- _TASK REQUIREMENTS_:
Of the records that follow, copy only the lines from the line containing "Definition prints (e" to the line containing "gives rest nested text' tabs' R → gives (print e", both included, exactly as written.

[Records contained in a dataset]
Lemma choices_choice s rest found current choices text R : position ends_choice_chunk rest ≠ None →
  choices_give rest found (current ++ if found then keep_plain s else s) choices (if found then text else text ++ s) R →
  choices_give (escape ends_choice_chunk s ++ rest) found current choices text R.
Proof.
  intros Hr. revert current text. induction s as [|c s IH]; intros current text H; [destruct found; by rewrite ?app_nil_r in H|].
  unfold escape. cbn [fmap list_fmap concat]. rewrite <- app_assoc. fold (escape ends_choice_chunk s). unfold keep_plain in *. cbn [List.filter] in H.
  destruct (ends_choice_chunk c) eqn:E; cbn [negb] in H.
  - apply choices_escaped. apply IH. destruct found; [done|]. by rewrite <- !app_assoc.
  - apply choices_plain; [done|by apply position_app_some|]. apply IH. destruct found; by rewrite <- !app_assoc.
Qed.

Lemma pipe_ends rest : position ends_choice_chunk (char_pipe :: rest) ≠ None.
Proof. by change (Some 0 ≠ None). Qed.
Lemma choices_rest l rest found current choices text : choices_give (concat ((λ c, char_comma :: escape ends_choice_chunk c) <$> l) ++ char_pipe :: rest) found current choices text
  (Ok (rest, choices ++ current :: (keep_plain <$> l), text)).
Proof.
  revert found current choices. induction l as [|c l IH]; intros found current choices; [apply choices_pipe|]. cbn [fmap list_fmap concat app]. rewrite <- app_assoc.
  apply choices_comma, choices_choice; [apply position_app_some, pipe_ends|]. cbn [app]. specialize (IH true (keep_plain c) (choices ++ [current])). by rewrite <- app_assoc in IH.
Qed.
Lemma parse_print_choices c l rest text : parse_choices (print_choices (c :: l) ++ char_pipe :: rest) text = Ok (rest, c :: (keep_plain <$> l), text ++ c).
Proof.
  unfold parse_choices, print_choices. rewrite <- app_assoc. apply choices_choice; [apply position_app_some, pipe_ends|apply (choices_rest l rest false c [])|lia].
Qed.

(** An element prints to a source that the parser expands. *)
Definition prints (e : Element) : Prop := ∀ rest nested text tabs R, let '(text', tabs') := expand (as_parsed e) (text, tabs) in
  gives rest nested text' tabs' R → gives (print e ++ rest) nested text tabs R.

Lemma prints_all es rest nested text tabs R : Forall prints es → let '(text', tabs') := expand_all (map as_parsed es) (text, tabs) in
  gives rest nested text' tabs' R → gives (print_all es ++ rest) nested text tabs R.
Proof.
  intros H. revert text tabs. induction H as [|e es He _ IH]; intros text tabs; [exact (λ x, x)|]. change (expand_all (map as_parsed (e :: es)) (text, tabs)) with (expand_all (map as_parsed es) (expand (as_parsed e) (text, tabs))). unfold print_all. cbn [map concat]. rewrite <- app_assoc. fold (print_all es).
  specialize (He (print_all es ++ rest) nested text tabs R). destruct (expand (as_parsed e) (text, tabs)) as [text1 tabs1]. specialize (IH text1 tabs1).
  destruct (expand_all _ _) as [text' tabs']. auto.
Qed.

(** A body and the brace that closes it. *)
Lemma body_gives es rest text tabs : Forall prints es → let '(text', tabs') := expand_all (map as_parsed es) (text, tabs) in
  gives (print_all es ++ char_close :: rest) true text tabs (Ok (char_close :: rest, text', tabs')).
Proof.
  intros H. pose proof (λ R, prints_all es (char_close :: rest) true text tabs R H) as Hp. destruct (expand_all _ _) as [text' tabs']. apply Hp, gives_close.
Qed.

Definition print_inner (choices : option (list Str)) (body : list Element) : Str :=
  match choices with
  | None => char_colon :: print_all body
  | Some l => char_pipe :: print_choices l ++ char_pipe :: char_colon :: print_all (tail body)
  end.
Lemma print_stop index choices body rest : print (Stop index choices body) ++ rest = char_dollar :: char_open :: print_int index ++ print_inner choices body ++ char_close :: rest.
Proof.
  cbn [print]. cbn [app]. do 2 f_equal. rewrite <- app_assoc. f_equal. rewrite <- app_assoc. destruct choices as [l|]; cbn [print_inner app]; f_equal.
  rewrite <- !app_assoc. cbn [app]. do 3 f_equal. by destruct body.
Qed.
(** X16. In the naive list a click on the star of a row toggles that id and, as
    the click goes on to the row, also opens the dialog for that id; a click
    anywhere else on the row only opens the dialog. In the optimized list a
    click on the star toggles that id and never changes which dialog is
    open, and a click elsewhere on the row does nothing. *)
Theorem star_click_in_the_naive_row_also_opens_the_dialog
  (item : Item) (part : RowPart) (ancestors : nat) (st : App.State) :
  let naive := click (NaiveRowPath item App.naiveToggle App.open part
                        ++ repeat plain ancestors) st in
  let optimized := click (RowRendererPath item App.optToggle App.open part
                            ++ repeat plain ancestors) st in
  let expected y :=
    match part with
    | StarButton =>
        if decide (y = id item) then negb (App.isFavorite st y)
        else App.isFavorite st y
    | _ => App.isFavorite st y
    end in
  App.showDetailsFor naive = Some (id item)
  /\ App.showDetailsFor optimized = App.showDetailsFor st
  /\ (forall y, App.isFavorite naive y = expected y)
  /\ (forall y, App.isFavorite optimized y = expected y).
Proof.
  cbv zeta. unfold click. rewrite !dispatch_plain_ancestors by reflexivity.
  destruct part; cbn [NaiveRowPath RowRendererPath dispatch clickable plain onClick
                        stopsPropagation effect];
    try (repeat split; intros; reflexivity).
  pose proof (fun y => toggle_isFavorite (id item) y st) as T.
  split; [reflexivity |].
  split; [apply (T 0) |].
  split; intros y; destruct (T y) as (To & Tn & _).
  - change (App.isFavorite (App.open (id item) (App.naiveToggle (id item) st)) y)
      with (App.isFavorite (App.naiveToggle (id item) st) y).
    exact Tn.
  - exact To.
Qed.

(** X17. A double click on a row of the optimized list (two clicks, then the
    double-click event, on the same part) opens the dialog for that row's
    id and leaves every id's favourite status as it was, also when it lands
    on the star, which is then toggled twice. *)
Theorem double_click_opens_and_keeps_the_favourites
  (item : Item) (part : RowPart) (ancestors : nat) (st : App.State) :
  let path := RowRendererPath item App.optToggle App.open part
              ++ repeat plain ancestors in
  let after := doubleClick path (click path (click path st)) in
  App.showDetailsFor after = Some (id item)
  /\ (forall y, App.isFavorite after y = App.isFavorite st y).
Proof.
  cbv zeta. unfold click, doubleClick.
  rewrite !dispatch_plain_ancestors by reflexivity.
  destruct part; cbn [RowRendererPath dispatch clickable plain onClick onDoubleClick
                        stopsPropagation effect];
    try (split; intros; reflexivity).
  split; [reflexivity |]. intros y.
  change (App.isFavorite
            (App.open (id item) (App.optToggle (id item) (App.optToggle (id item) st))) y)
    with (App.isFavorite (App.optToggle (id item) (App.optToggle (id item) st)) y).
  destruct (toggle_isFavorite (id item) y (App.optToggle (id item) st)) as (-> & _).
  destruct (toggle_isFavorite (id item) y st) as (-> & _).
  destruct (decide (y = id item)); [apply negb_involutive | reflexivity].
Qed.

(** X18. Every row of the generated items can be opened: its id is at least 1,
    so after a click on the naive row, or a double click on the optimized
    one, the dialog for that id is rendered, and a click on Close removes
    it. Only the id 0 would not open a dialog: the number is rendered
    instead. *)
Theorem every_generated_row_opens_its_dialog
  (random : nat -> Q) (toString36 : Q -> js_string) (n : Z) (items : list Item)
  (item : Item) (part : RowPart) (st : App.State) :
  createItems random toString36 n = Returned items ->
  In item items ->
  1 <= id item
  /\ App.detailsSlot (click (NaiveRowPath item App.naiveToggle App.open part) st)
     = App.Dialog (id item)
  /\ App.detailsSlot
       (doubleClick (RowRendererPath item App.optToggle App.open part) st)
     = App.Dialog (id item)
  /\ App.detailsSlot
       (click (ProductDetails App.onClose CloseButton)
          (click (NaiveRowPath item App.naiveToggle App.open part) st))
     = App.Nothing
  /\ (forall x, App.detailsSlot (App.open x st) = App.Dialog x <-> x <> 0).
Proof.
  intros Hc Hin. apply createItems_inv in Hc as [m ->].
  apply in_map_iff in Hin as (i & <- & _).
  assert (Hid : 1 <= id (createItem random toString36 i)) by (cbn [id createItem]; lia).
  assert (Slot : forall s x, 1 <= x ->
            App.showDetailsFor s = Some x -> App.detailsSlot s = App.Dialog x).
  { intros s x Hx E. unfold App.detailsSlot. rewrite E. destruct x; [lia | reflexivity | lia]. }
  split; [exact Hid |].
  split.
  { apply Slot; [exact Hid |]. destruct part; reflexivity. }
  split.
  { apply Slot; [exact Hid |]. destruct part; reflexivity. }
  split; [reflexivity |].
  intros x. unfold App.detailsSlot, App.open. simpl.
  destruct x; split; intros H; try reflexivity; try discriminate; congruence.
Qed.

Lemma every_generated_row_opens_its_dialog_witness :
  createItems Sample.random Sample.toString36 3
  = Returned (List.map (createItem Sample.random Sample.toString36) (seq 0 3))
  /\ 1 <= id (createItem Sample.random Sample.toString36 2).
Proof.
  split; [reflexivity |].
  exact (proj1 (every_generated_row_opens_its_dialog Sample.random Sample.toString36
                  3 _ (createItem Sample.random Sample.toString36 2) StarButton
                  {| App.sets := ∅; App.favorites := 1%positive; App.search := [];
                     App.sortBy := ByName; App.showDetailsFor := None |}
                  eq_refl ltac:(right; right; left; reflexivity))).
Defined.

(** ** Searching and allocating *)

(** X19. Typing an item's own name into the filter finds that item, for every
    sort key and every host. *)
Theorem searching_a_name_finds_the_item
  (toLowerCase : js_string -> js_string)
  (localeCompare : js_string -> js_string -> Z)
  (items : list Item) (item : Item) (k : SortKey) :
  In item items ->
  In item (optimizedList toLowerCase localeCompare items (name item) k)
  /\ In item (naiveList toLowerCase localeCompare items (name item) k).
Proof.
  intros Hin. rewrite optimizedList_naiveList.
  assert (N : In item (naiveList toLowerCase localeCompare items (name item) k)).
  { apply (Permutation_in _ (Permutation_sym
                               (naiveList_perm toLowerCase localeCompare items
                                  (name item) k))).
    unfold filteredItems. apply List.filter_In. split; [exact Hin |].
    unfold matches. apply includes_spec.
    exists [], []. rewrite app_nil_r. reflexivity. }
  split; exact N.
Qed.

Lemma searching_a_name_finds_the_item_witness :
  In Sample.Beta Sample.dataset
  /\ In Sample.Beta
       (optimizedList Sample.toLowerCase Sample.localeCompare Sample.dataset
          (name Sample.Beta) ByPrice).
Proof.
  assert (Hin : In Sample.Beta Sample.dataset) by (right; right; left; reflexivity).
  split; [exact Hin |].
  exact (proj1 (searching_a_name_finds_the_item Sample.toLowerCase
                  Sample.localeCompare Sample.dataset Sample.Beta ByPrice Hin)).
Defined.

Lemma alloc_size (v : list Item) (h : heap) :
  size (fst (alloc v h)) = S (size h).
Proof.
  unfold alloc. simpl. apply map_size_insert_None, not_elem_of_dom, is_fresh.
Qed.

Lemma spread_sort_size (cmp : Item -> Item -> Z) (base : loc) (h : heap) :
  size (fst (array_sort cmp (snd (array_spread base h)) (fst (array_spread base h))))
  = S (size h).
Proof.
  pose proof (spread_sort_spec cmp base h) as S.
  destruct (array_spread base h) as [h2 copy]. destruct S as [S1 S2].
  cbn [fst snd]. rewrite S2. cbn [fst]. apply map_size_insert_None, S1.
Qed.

- _ANSWER TO THE PROBLEM_:
Definition prints (e : Element) : Prop := ∀ rest nested text tabs R, let '(text', tabs') := expand (as_parsed e) (text, tabs) in
  gives rest nested text' tabs' R → gives (print e ++ rest) nested text tabs R.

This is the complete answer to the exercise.